Records shown
(** The announcement never changes and failures are only added. *)
Lemma mail_kept c l m : mail_steps T k (Some (c, l)) m -> exists l', m = Some (c, l') /\ failures l <= failures l'.
Proof.
  apply (mail_steps_ind (fun l' => failures l <= failures l')); [|lia].
  intros l1 l2 Hs Hl. inversion Hs; subst; simpl in *; try lia. destruct l1; simpl in *; lia.
Qed.
(** A letter that was sent is never held again. *)
Lemma sent_final c n m : mail_steps T k (Some (c, Sent n)) m -> exists n', m = Some (c, Sent n') /\ n <= n'.
Proof.
  intros Hs. destruct (mail_steps_ind (fun l => exists n', l = Sent n' /\ n <= n') c (Sent n) m) as (l & -> & n' & -> & ?);
    [|by exists n|done|by exists n'].
  intros l1 l2 H1 (n1 & -> & ?). inversion H1; subst; simpl; eexists; (split; [reflexivity|lia]).
Qed.
(** It is sent only when it was accepted. *)
Lemma sent_accepted m c n :
  mail_steps T k m (Some (c, Sent n)) -> (exists n', m = Some (c, Sent n')) \/ T.(tm_accepted) k.
Proof.
  intros Hs. remember (Some (c, Sent n)) as m' eqn:E. revert n E.
  induction Hs as [m|m0 m1 m2 H1 _ IH]; intros n E; [left; eauto|].
  destruct (IH n E) as [[n' ->]|?]; [|by right]. inversion H1; subst; [|by right].
  left. destruct l; try discriminate. eauto.
Qed.
(** A dead letter is never held again. *)
Lemma dead_letter c n m : T.(tm_cap) <= n -> mail_steps T k (Some (c, Waiting n)) m ->
  exists l, m = Some (c, l) /\ n <= failures l /\ forall n' o t, l <> Held n' o t.
Proof.
  intros Hn. apply (mail_steps_ind (fun l => n <= failures l /\ forall n' o t, l <> Held n' o t)); [|by split].
  intros l1 l2 Hs [Hl Hh]. inversion Hs; subst; simpl in *; try lia; destruct l1; simpl in *;
    (split; [lia|done]).
Qed.
(** A lease that has not run out is given back by its holder or not at all. *)
Lemma lease_respected c n o t m : T.(tm_now) <= t -> mail_steps T k (Some (c, Held n o t)) m ->
  exists l, m = Some (c, l) /\ (l = Held n o t \/ n < failures l \/ exists n', l = Sent n').
Proof.
  intros Ht Hs. destruct (mail_steps_ind
    (fun l => n <= failures l /\ (l = Held n o t \/ n < failures l \/ exists n', l = Sent n')) c (Held n o t) m)
    as (l & ? & ? & ?); [|by split; [|left]|done|by exists l].
  intros l1 l2 H1 [Hn Hl]. inversion H1; subst; simpl in *.
  - destruct Hl as [?|[?|[? ?]]]; [done|split; [lia|auto]|done].
  - destruct Hl as [[= -> -> ->]|[?|[? ?]]]; [lia|split; [lia|auto]|done].
  - destruct l1; simpl in *; (split; [lia|]); try (right; left; lia); right; right; eauto.
  - split; [done|]. right. right. eauto.
Qed.
End Laws.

Task details
Transcribe the whole listing with every word preserved.

Response below
(** The announcement never changes and failures are only added. *)
Lemma mail_kept c l m : mail_steps T k (Some (c, l)) m -> exists l', m = Some (c, l') /\ failures l <= failures l'.
Proof.
  apply (mail_steps_ind (fun l' => failures l <= failures l')); [|lia].
  intros l1 l2 Hs Hl. inversion Hs; subst; simpl in *; try lia. destruct l1; simpl in *; lia.
Qed.
(** A letter that was sent is never held again. *)
Lemma sent_final c n m : mail_steps T k (Some (c, Sent n)) m -> exists n', m = Some (c, Sent n') /\ n <= n'.
Proof.
  intros Hs. destruct (mail_steps_ind (fun l => exists n', l = Sent n' /\ n <= n') c (Sent n) m) as (l & -> & n' & -> & ?);
    [|by exists n|done|by exists n'].
  intros l1 l2 H1 (n1 & -> & ?). inversion H1; subst; simpl; eexists; (split; [reflexivity|lia]).
Qed.
(** It is sent only when it was accepted. *)
Lemma sent_accepted m c n :
  mail_steps T k m (Some (c, Sent n)) -> (exists n', m = Some (c, Sent n')) \/ T.(tm_accepted) k.
Proof.
  intros Hs. remember (Some (c, Sent n)) as m' eqn:E. revert n E.
  induction Hs as [m|m0 m1 m2 H1 _ IH]; intros n E; [left; eauto|].
  destruct (IH n E) as [[n' ->]|?]; [|by right]. inversion H1; subst; [|by right].
  left. destruct l; try discriminate. eauto.
Qed.
(** A dead letter is never held again. *)
Lemma dead_letter c n m : T.(tm_cap) <= n -> mail_steps T k (Some (c, Waiting n)) m ->
  exists l, m = Some (c, l) /\ n <= failures l /\ forall n' o t, l <> Held n' o t.
Proof.
  intros Hn. apply (mail_steps_ind (fun l => n <= failures l /\ forall n' o t, l <> Held n' o t)); [|by split].
  intros l1 l2 Hs [Hl Hh]. inversion Hs; subst; simpl in *; try lia; destruct l1; simpl in *;
    (split; [lia|done]).
Qed.
(** A lease that has not run out is given back by its holder or not at all. *)
Lemma lease_respected c n o t m : T.(tm_now) <= t -> mail_steps T k (Some (c, Held n o t)) m ->
  exists l, m = Some (c, l) /\ (l = Held n o t \/ n < failures l \/ exists n', l = Sent n').
Proof.
  intros Ht Hs. destruct (mail_steps_ind
    (fun l => n <= failures l /\ (l = Held n o t \/ n < failures l \/ exists n', l = Sent n')) c (Held n o t) m)
    as (l & ? & ? & ?); [|by split; [|left]|done|by exists l].
  intros l1 l2 H1 [Hn Hl]. inversion H1; subst; simpl in *.
  - destruct Hl as [?|[?|[? ?]]]; [done|split; [lia|auto]|done].
  - destruct Hl as [[= -> -> ->]|[?|[? ?]]]; [lia|split; [lia|auto]|done].
  - destruct l1; simpl in *; (split; [lia|]); try (right; left; lia); right; right; eauto.
  - split; [done|]. right. right. eauto.
Qed.
End Laws.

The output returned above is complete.